- _THE PROBLEM_: Your answer is to be the count alone: the number of lines in the data below where "inversion" appears.

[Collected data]
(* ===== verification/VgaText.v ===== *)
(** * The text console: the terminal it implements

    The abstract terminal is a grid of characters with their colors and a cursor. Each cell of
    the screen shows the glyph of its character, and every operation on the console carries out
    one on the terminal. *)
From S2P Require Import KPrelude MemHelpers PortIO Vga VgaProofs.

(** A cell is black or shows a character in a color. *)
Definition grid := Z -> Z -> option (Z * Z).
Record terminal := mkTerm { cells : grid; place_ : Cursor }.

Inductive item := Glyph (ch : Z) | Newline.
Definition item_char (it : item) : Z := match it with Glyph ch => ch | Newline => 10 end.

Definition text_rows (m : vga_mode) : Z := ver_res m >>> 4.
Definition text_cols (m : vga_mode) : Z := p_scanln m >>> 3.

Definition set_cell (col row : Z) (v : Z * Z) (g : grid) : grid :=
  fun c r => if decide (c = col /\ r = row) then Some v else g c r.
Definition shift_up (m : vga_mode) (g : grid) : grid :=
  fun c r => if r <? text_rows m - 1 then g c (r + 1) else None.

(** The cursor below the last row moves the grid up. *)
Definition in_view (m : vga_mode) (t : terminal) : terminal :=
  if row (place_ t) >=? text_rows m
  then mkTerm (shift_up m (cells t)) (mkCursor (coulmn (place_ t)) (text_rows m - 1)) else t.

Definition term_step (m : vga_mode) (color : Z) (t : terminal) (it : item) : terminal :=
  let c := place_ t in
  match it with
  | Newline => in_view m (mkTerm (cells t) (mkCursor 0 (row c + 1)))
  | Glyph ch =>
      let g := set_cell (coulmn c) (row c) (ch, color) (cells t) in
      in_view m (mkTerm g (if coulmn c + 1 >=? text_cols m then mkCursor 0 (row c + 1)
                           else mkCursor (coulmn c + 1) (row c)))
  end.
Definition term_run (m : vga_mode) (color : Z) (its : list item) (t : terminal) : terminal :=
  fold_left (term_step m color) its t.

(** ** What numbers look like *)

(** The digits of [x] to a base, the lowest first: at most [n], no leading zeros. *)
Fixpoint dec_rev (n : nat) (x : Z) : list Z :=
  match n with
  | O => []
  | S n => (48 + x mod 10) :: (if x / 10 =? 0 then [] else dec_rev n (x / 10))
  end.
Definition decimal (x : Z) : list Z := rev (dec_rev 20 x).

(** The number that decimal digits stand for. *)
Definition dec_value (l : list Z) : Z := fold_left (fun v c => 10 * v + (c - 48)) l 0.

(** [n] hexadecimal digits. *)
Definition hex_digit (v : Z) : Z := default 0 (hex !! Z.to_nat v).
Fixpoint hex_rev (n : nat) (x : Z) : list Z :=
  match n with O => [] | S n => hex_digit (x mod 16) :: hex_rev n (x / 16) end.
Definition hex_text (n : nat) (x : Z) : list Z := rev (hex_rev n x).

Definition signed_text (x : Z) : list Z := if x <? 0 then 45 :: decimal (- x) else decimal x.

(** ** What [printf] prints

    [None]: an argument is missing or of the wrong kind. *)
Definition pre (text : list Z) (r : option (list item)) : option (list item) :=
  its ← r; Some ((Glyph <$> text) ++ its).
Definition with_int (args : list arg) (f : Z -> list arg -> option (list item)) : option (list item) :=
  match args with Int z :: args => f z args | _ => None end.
--
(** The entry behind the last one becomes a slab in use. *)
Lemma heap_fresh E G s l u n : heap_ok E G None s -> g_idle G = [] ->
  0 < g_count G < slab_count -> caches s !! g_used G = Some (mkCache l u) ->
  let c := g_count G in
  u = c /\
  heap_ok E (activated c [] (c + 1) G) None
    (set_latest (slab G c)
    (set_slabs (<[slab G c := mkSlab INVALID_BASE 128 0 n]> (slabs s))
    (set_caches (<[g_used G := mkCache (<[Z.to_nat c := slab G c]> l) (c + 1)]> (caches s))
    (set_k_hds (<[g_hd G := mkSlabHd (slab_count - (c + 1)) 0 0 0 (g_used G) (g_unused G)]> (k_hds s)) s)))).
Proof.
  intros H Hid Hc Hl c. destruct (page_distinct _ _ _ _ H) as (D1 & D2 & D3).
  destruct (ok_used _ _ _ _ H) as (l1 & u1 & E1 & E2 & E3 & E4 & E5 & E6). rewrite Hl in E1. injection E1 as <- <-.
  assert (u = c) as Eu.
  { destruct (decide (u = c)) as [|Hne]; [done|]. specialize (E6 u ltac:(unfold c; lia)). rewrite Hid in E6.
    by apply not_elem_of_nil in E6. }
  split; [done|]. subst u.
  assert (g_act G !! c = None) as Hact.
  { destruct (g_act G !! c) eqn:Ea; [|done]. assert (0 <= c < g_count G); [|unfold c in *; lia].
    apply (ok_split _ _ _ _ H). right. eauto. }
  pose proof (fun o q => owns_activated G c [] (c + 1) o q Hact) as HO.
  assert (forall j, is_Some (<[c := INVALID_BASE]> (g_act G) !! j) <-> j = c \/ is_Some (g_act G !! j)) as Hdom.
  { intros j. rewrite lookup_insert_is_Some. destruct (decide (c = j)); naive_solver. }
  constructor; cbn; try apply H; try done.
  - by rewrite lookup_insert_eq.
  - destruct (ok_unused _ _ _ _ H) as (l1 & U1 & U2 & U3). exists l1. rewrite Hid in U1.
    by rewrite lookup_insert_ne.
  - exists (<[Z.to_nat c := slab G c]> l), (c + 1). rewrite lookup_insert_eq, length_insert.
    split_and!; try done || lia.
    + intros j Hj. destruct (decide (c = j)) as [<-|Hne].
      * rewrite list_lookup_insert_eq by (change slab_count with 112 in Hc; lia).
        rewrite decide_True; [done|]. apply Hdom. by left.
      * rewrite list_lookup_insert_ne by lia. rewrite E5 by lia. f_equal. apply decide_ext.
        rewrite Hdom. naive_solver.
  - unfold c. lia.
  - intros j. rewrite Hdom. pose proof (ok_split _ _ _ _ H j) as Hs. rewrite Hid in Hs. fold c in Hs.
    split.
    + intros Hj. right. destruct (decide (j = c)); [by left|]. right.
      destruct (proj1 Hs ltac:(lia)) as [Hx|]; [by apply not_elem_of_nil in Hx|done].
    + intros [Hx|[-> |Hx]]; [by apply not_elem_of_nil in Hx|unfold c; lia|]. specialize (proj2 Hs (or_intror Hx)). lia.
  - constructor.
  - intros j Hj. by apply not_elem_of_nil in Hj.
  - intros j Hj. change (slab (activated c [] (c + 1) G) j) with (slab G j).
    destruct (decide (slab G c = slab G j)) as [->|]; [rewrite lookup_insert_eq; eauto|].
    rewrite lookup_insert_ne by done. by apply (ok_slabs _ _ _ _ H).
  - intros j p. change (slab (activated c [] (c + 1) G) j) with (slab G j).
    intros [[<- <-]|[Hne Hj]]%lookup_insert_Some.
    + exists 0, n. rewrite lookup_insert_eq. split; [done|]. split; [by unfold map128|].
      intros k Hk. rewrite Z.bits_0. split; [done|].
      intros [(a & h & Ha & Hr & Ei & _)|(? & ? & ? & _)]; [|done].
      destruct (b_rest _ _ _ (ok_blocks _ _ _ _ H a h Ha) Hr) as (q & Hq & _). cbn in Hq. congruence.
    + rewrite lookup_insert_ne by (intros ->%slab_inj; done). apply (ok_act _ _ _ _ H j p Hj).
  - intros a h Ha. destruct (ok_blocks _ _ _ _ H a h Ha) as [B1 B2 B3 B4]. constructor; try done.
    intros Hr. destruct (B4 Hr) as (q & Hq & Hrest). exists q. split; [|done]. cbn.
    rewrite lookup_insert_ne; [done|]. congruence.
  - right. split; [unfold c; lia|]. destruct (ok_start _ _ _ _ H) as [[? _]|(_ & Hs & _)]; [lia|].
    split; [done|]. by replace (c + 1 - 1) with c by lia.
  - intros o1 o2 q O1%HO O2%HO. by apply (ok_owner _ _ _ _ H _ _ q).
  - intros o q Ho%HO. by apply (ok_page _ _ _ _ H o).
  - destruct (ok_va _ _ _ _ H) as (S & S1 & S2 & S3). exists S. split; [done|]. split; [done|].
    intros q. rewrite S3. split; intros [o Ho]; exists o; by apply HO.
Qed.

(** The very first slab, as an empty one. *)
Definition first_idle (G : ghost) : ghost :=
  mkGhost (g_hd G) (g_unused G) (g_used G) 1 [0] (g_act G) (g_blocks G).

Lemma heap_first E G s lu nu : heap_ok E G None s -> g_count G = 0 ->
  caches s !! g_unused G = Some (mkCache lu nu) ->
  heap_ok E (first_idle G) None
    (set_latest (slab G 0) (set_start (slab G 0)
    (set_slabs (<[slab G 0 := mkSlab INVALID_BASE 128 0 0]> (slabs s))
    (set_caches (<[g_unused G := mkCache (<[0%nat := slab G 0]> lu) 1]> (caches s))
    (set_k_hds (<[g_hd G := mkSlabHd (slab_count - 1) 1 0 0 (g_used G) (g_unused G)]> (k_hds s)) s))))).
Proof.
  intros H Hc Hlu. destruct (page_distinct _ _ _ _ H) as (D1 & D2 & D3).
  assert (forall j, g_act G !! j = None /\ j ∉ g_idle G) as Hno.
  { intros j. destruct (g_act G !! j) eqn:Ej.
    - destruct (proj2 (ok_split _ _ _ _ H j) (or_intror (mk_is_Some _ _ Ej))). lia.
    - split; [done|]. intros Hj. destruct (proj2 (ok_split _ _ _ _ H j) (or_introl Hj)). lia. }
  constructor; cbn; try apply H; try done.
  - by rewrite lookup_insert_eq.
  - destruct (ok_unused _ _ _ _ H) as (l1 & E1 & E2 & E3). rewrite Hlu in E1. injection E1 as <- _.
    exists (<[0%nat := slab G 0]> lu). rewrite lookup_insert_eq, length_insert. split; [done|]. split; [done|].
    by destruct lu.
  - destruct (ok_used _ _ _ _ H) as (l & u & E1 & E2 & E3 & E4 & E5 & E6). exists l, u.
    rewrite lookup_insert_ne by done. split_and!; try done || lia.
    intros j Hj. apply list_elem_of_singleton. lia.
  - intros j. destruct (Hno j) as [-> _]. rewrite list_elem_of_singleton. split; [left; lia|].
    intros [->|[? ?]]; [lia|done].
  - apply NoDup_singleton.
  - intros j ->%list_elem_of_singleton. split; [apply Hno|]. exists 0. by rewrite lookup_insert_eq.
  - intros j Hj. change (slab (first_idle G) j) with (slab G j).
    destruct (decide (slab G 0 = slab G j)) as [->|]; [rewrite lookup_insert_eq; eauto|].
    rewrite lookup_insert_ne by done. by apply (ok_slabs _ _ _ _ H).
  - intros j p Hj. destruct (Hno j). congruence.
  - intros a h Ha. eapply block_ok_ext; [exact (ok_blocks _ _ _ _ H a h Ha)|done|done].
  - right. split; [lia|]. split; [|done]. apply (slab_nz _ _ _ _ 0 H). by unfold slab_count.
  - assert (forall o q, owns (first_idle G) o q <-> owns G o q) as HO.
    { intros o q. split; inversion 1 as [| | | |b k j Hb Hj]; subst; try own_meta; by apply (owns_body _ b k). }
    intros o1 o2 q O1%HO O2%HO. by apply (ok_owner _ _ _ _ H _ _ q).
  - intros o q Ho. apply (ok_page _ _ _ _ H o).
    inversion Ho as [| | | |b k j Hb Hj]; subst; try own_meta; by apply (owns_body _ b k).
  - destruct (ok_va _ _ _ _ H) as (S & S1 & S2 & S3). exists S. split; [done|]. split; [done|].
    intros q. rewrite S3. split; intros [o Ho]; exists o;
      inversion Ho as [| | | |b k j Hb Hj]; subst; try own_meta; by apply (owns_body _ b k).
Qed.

- _EXPECTED OUTPUT_: 3